StatsCan drop in numbers led by a decline in full-time jobs, which fell by roughly 60,000 for December. BC is shedding private sector jobs. Sole job growth, and ‘part-time’ at that, was within the public sector.
The BC economy held steady in December, adding some part-time jobs, whereas nationwide the unemployment rate spiked.
According to latest figures from Statistics Canada reported late this week, there have been 13,000 more people working in B.C. last month, with the majority in part-time jobs. However, BC shed 10,000 full time positions. The agency says the unemployment rate within the province was virtually unchanged at 6.6%, as many more people participated within the job market.

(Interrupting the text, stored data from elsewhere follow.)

(** * SRT codec of the Transcriptions scripts

    A shallow embedding of the subtitle code of [extract_mp3.py] and
    [lesson_pipeline.py]:

    - [format_srt_time] (both scripts), on Python floats, that is IEEE 754
      binary64 values, with the arithmetic of CPython's [float] type
      ([//], [%], [-], [*], [int]);
    - the loop of [transcribe_audio] that writes the [.srt] file (both
      scripts), as a state-and-error computation on the text of the file;
    - [srt_to_text] ([lesson_pipeline.py]), with Python's [re.sub] on the two
      patterns of the source and [str.strip];
    - the output paths of [extract_mp3], [replace_audio], [combine_videos]
      and [transcribe_audio] (both scripts), with [os.path] on POSIX and
      [os.path.isfile] as a function of the path;
    - the [if]/[elif] chain of [main] (both scripts), from the parsed
      arguments to the call it makes.

    Strings are Rocq strings: a character is a code point below 256
    (Latin-1), on which the digit class and the white space of Python are
    the ones defined below. *)

From Stdlib Require Import ZArith Lia List Bool Ascii String DecimalString.
From Stdlib Require Import DecimalPos.
From Stdlib Require Import SpecFloat.
Import ListNotations.

Local Open Scope string_scope.
Local Open Scope Z_scope.

(** ** Python strings *)

Module PyStr.

Definition newline : ascii := Ascii.ascii_of_nat 10.

Definition nl : string := String newline EmptyString.

(** [str.isspace] on one character, code points below 256:
    TAB, LF, VT, FF, CR, FS, GS, RS, US, SPACE, NEL, NBSP. *)
Definition isspace (c : ascii) : bool :=
  let n := N_of_ascii c in
  ((9 <=? n) && (n <=? 13))%N || ((28 <=? n) && (n <=? 32))%N
  || (n =? 133)%N || (n =? 160)%N.

(** [\d] of [re] on a [str] pattern, code points below 256. *)
Definition isdigit (c : ascii) : bool :=
  let n := N_of_ascii c in ((48 <=? n) && (n <=? 57))%N.

Fixpoint lstrip (s : string) : string :=
  match s with
  | EmptyString => EmptyString
  | String c s' => if isspace c then lstrip s' else s
  end.

Fixpoint rstrip (s : string) : string :=
  match s with
  | EmptyString => EmptyString
  | String c s' =>
      match rstrip s' with
      | EmptyString => if isspace c then EmptyString else String c EmptyString
      | r => String c r
      end
  end.

(** [s.strip()] *)
Definition strip (s : string) : string := rstrip (lstrip s).

(** [str(z)] for an [int]. *)
Definition str (z : Z) : string := NilZero.string_of_int (Z.to_int z).

Fixpoint zeros (n : nat) : string :=
  match n with
  | O => EmptyString
  | S n' => String "0" (zeros n')
  end.

(** [format(z, "0w")] for an [int], as in the f-string fields [{h:02}] and
    [{ms:03}]: the sign, then zeros up to the width, then the digits. *)
Definition format_int (width : nat) (z : Z) : string :=
  let digits := NilZero.string_of_uint (N.to_uint (Z.abs_N z)) in
  if z <? 0
  then String "-" (zeros (width - 1 - String.length digits) ++ digits)
  else zeros (width - String.length digits) ++ digits.

(** [s.split("\n\n")]: the pieces between the occurrences of the separator,
    found from left to right without overlap.  [skip] is set on the second
    character of a separator that has just been found. *)
Definition starts_with_newline (s : string) : bool :=
  match s with
  | String c _ => Ascii.eqb c newline
  | EmptyString => false
  end.




(** Whether [s] has an empty line inside: two newlines in a row. *)
Fixpoint has_blank_line (s : string) : bool :=
  match s with
  | EmptyString => false
  | String c s' =>
      (Ascii.eqb c newline && starts_with_newline s') || has_blank_line s'
  end.


(** Whether [s] is written on one line. *)
Fixpoint one_line (s : string) : bool :=
  match s with
  | EmptyString => true
  | String c s' => negb (Ascii.eqb c newline) && one_line s'
  end.

End PyStr.

(** ** Python exceptions *)

Inductive exn : Type :=
| ValueError
| OverflowError
| ZeroDivisionError.

(** A computation that returns a value or raises. *)
Definition result (A : Type) : Type := (exn + A)%type.

Definition ret {A : Type} (a : A) : result A := inr a.

Definition raise {A : Type} (e : exn) : result A := inl e.

Definition bind {A B : Type} (r : result A) (k : A -> result B) : result B :=
  match r with
  | inl e => inl e
  | inr a => k a
  end.

Notation "x <- r ;; k" := (bind r (fun x => k))
  (at level 61, r at next level, right associativity).

(** ** Python floats: IEEE 754 binary64 *)

Module PyFloat.

Definition prec : Z := 53.
Definition emax : Z := 1024.

Definition float : Type := spec_float.

Definition add : float -> float -> float := SFadd prec emax.
Definition sub : float -> float -> float := SFsub prec emax.
Definition mul : float -> float -> float := SFmul prec emax.
Definition div : float -> float -> float := SFdiv prec emax.

Definition ltb : float -> float -> bool := SFltb.

(** The double nearest to an integer. *)
Definition of_Z (z : Z) : float := binary_normalize prec emax z 0 false.

(** The double nearest to [n/d], for [n] and [d] that are doubles
    themselves: how a decimal literal such as [3661.999] is read. *)
Definition of_ratio (n d : Z) : float := div (of_Z n) (of_Z d).

Definition pos_zero : float := S754_zero false.
Definition one : float := of_Z 1.
Definition half : float := of_ratio 1 2.

(** The C test [if (x)]: true unless [x] is a zero. *)
Definition nonzero (x : float) : bool :=
  match x with
  | S754_zero _ => false
  | _ => true
  end.

Definition is_finite (x : float) : bool :=
  match x with
  | S754_zero _ | S754_finite _ _ _ => true
  | _ => false
  end.

(** A double that is a real number: a well-formed binary64 value that is
    neither an infinity nor a NaN. *)
Definition is_real (x : float) : bool :=
  valid_binary prec emax x && is_finite x.

Definition sign_bit (x : float) : bool :=
  match x with
  | S754_zero s | S754_infinity s | S754_finite s _ _ => s
  | S754_nan => false
  end.

(** [copysign(0.0, x)] *)
Definition copysign_zero (x : float) : float := S754_zero (sign_bit x).

(** C's [fmod]: the exact remainder [x - n*y], [n] the quotient truncated
    towards zero; it has the sign of [x] and is always a double. *)
Definition fmod (x y : float) : float :=
  match x, y with
  | S754_nan, _ | _, S754_nan => S754_nan
  | S754_infinity _, _ => S754_nan
  | _, S754_zero _ => S754_nan
  | S754_zero _, _ => x
  | S754_finite _ _ _, S754_infinity _ => x
  | S754_finite sx mx ex, S754_finite _ my ey =>
      let e := Z.min ex ey in
      let r := Z.rem (Z.shiftl (Zpos mx) (ex - e)) (Z.shiftl (Zpos my) (ey - e)) in
      binary_normalize prec emax (cond_Zopp sx r) e sx
  end.

(** C's [floor]. *)
Definition floor (x : float) : float :=
  match x with
  | S754_finite s m e =>
      if 0 <=? e then x
      else binary_normalize prec emax (Z.shiftr (cond_Zopp s (Zpos m)) (- e)) 0 s
  | _ => x
  end.

(** [int(x)]: truncation towards zero; infinities and NaN raise. *)
Definition to_int (x : float) : result Z :=
  match x with
  | S754_zero _ => ret 0
  | S754_finite s m e => ret (cond_Zopp s (Z.shiftl (Zpos m) e))
  | S754_infinity _ => raise OverflowError
  | S754_nan => raise ValueError
  end.

(** An [int] operand of a float operation ([PyLong_AsDouble]). *)
Definition of_int (z : Z) : result float :=
  match of_Z z with
  | S754_infinity _ => raise OverflowError
  | f => ret f
  end.

(** [_float_div_mod] of CPython's [floatobject.c], for [wx] that is not a
    zero: the pair [(floordiv, mod)]. *)
Definition float_div_mod (vx wx : float) : float * float :=
  let mod0 := fmod vx wx in
  let div0 := div (sub vx mod0) wx in
  let '(mod1, div1) :=
    if nonzero mod0 then
      if negb (Bool.eqb (ltb wx pos_zero) (ltb mod0 pos_zero))
      then (add mod0 wx, sub div0 one)
      else (mod0, div0)
    else (copysign_zero wx, div0) in
  let floordiv :=
    if nonzero div1 then
      let fl := floor div1 in
      if ltb half (sub div1 fl) then add fl one else fl
    else copysign_zero (div vx wx) in
  (floordiv, mod1).

(** [vx // wx] *)
Definition floordiv (vx wx : float) : result float :=
  if nonzero wx then ret (fst (float_div_mod vx wx))
  else raise ZeroDivisionError.

(** [vx % wx] ([float_rem]) *)
Definition rem (vx wx : float) : result float :=
  if nonzero wx then
    let mod0 := fmod vx wx in
    ret (if nonzero mod0 then
           if negb (Bool.eqb (ltb wx pos_zero) (ltb mod0 pos_zero))
           then add mod0 wx
           else mod0
         else copysign_zero wx)
  else raise ZeroDivisionError.

End PyFloat.

(** ** Python's [re]: the patterns of the source

    Both patterns of [srt_to_text] are sequences of character classes, each
    repeated a number of times; a repetition is greedy and gives characters
    back one at a time when the rest of the pattern fails, as the
    backtracking matcher of [re] does. *)

Module Re.

(** A class of characters repeated from [lo] to [hi] times ([None]: no
    upper bound). *)
Inductive item : Type :=
| Rep (cls : ascii -> bool) (lo : nat) (hi : option nat).

Definition pattern : Type := list item.

Definition lit (c : ascii) : item := Rep (Ascii.eqb c) 1 (Some 1%nat).

(** [\d{n}] *)
Definition digits (n : nat) : item := Rep PyStr.isdigit n (Some n).

(** [\d+] *)
Definition digits1 : item := Rep PyStr.isdigit 1 None.

Definition may_take (hi : option nat) : bool :=
  match hi with
  | Some O => false
  | _ => true
  end.

(** Match [cls{lo,hi}] at the head of [s], then [k] on what follows:
    the longest repetition first. *)
Fixpoint rep (cls : ascii -> bool) (lo : nat) (hi : option nat)
         (k : string -> option string) (s : string) : option string :=
  let stop := match lo with O => k s | S _ => None end in
  match s with
  | EmptyString => stop
  | String c s' =>
      if (cls c && may_take hi)%bool then
        match rep cls (Nat.pred lo) (option_map Nat.pred hi) k s' with
        | Some r => Some r
        | None => stop
        end
      else stop
  end.

(** [pattern.match(s)]: what follows the match at the head of [s]. *)
Fixpoint match_here (p : pattern) (s : string) : option string :=
  match p with
  | [] => Some s
  | Rep cls lo hi :: p' => rep cls lo hi (match_here p') s
  end.

(** [re.sub(p, repl, s)] for a literal replacement: the matches are
    searched from left to right and do not overlap.  [skip] counts the
    characters of the current match that are still to pass.  (After an
    empty match the character at that position is copied; no pattern of
    the source matches the empty string.) *)
Fixpoint sub_aux (p : pattern) (repl : string) (skip : nat) (s : string)
  : string :=
  match s with
  | EmptyString =>
      match skip, match_here p EmptyString with
      | O, Some _ => repl
      | _, _ => EmptyString
      end
  | String c s' =>
      match skip with
      | S n => sub_aux p repl n s'
      | O =>
          match match_here p s with
          | Some rest =>
              match (String.length s - String.length rest)%nat with
              | S n => repl ++ sub_aux p repl n s'
              | O => repl ++ String c (sub_aux p repl 0 s')
              end
          | None => String c (sub_aux p repl 0 s')
          end
      end
  end.

Definition sub (p : pattern) (repl : string) (s : string) : string :=
  sub_aux p repl 0 s.

(** [pattern.search(s) is not None]: whether the pattern matches somewhere
    in [s]. *)
Fixpoint search (p : pattern) (s : string) : bool :=
  match match_here p s with
  | Some _ => true
  | None =>
      match s with
      | EmptyString => false
      | String _ s' => search p s'
      end
  end.

(** [\d{2}:\d{2}:\d{2},\d{3}] *)
Definition timestamp : pattern :=
  [digits 2; lit ":"; digits 2; lit ":"; digits 2; lit ","; digits 3].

The Canadian economy lost an astounding 45,900 jobs in December, while the unemployment rate rose unexpectedly, owing to more people looking for work.
Canada’s national unemployment rate rose to 7.2% for the final month of the year, compared with 6.9% just a month prior.
The December drop was led by a decline in full-time jobs that fell by roughly 60,000 for the month. The loss was offset partly by a gain of 14,200 part-time jobs.
For the month, Ontario and Alberta led the provinces lower with losses of 39,000 and 12,000 respectively. Meanwhile, B.C., Newfoundland, and Labrador gained jobs.
By industry, there were 19,000 fewer jobs in educational services, whereas the other services category, which includes personal care services, as well as civic and social organizations, lost 15,000. The agriculture sector lost 9,800, while the natural resources sector lost 8,000 jobs.
Health Care and Social Assistance were the sole industries to see gains in December, as these sectors collectively added 22,000 jobs.
The dis-satisfactory December job report capped a week of generally soft Canadian economic data that has seen the Loonie drop to its lowest level since September of 2009.